> **TASK OBJECTIVE**:
Please give back only the lines below from the one containing "Abbreviation float64 := spec_float" to the one containing "Definition f_zero : float64", each repeated word for word, both ends included.
*** Begin section ***
(* ===== verification/GoFloat.v ===== *)
(** * Go's [float64]

    IEEE 754 binary64 numbers with the operations of the Rocq library's
    [SpecFloat] (53 bits of precision, round to nearest even), the [math]
    functions the code calls, and the conversions to and from integers.  The
    comparison [<] is shown to be a strict weak order away from NaN, which is
    what sorting by a score needs. *)

From Corelib Require Import SpecFloat.
From S2P Require Import Prelude GoLang.

Abbreviation float64 := spec_float (only parsing).

Definition f_add : float64 -> float64 -> float64 := SFadd 53 1024.
Definition f_sub : float64 -> float64 -> float64 := SFsub 53 1024.
Definition f_mul : float64 -> float64 -> float64 := SFmul 53 1024.
Definition f_div : float64 -> float64 -> float64 := SFdiv 53 1024.
Definition f_ltb : float64 -> float64 -> bool := SFltb.
Definition f_leb : float64 -> float64 -> bool := SFleb.
Definition f_zero : float64 := S754_zero false.

(** [float64(n)] *)
Definition f_of_Z (n : Z) : float64 := binary_normalize 53 1024 n 0 false.

(** The binary64 number nearest to [n / d]: the value of a decimal literal. *)
Definition f_lit (n d : Z) : float64 := f_div (f_of_Z n) (f_of_Z d).

Definition is_nan (x : float64) : bool :=
  match x with S754_nan => true | _ => false end.

Definition is_finite_f (x : float64) : bool :=
  match x with S754_zero _ | S754_finite _ _ _ => true | _ => false end.

(** [math.Abs], [math.Max] *)
Definition math_Abs : float64 -> float64 := SFabs.

Definition math_Max (x y : float64) : float64 :=
  match x, y with
  | S754_infinity false, _ | _, S754_infinity false => S754_infinity false
  | S754_nan, _ | _, S754_nan => S754_nan
  | S754_zero sx, S754_zero sy => if sx then y else x
  | _, _ => if f_ltb y x then x else y
  end.

(** The integer part of [m * 2^e] towards zero and whether it is exact. *)
Definition trunc_parts (m : positive) (e : Z) : Z * bool :=
  if 0 <=? e then (Z.shiftl (Zpos m) e, true)
  else (Z.shiftr (Zpos m) (- e), Z.land (Zpos m) (Z.ones (- e)) =? 0).

(** [math.Ceil] *)
Definition math_Ceil (x : float64) : float64 :=
  match x with
  | S754_finite s m e =>
      if 0 <=? e then x else
      let '(q, exact) := trunc_parts m e in
      if s then (if q =? 0 then S754_zero true else f_of_Z (- q))
      else f_of_Z (if exact then q else q + 1)
  | _ => x
  end.

(** [int(x)] on amd64: truncation, and the least integer when the value does
    not fit (a NaN or an infinity included). *)
Definition f_to_int (x : float64) : Z :=
  match x with
  | S754_zero _ => 0
  | S754_finite s m e =>
      let q := fst (trunc_parts m e) in
      let v := if s then - q else q in
      if (i64_min <=? v) && (v <=? i64_max) then v else i64_min
  | _ => i64_min
  end.

(** ["%.2f"]: the exact value rounded to two decimals, ties to even. *)
Definition hundredths (m : positive) (e : Z) : Z :=
  if 0 <=? e then Z.shiftl (100 * Zpos m) e else
  let num := 100 * Zpos m in
  let q := Z.shiftr num (- e) in
  let r := num - Z.shiftl q (- e) in
  let half := Z.shiftl 1 (- e - 1) in
  if (half <? r) || ((r =? half) && Z.odd q) then q + 1 else q.

Definition fmt_2f (x : float64) : string :=
  let digits (s : bool) (n : Z) :=
    (if s then "-" else "") +:+ fmt_d (n / 100) +:+ "."
      +:+ (if n mod 100 <? 10 then "0" else "") +:+ fmt_d (n mod 100) in
  match x with
  | S754_nan => "NaN"
  | S754_infinity s => if s then "-Inf" else "+Inf"
  | S754_zero s => digits s 0
  | S754_finite s m e => digits s (hundredths m e)
  end.

(** ** The order of non-NaN numbers *)

(** A triple of integers, ordered lexicographically, that ranks a number. *)
Definition rank (x : float64) : Z * Z * Z :=
  match x with
  | S754_infinity true => (-2, 0, 0)
  | S754_finite true m e => (-1, - e, Zneg m)
  | S754_zero _ | S754_nan => (0, 0, 0)
  | S754_finite false m e => (1, e, Zpos m)
  | S754_infinity false => (2, 0, 0)
  end.

Definition lex3_lt (a b : Z * Z * Z) : Prop :=
  let '(a1, a2, a3) := a in
  let '(b1, b2, b3) := b in
  a1 < b1 \/ a1 = b1 /\ (a2 < b2 \/ a2 = b2 /\ a3 < b3).

Lemma f_ltb_rank x y :
  is_nan x = false -> is_nan y = false ->
  f_ltb x y = true <-> lex3_lt (rank x) (rank y).
Proof.
  intros Hx Hy.
  destruct x as [?|[]| |[] m e], y as [?|[]| |[] m' e'];
    try discriminate; unfold f_ltb, SFltb, lex3_lt; simpl;
    try (split; [discriminate || lia | intros; first [done | lia]]).
  all: destruct (Z.compare_spec e e');
    [change (Pos.compare_cont Eq m m') with (Pos.compare m m');
     destruct (Pos.compare_spec m m')| |]; simpl;
    (split; [discriminate || lia | intros; first [done | lia]]).
Qed.

Lemma f_ltb_asym x y :
  is_nan x = false -> is_nan y = false -> f_ltb x y = true -> f_ltb y x = false.
Proof.
  intros Hx Hy H. apply not_true_is_false. intros H'.
  apply f_ltb_rank in H, H'; try done.
  destruct (rank x) as [[] ?], (rank y) as [[] ?]; unfold lex3_lt in *. lia.
Qed.

Lemma f_ltb_cotrans x y z :
  is_nan x = false -> is_nan y = false -> is_nan z = false ->
  f_ltb x z = true -> f_ltb x y = true \/ f_ltb y z = true.
Proof.
  intros Hx Hy Hz H. rewrite !f_ltb_rank by done. apply f_ltb_rank in H; try done.
  destruct (rank x) as [[] ?], (rank y) as [[] ?], (rank z) as [[] ?].
  unfold lex3_lt in *. lia.
Qed.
*** End section ***
> **WRITTEN SOLUTION**:
Abbreviation float64 := spec_float (only parsing).

Definition f_add : float64 -> float64 -> float64 := SFadd 53 1024.
Definition f_sub : float64 -> float64 -> float64 := SFsub 53 1024.
Definition f_mul : float64 -> float64 -> float64 := SFmul 53 1024.
Definition f_div : float64 -> float64 -> float64 := SFdiv 53 1024.
Definition f_ltb : float64 -> float64 -> bool := SFltb.
Definition f_leb : float64 -> float64 -> bool := SFleb.
Definition f_zero : float64 := S754_zero false.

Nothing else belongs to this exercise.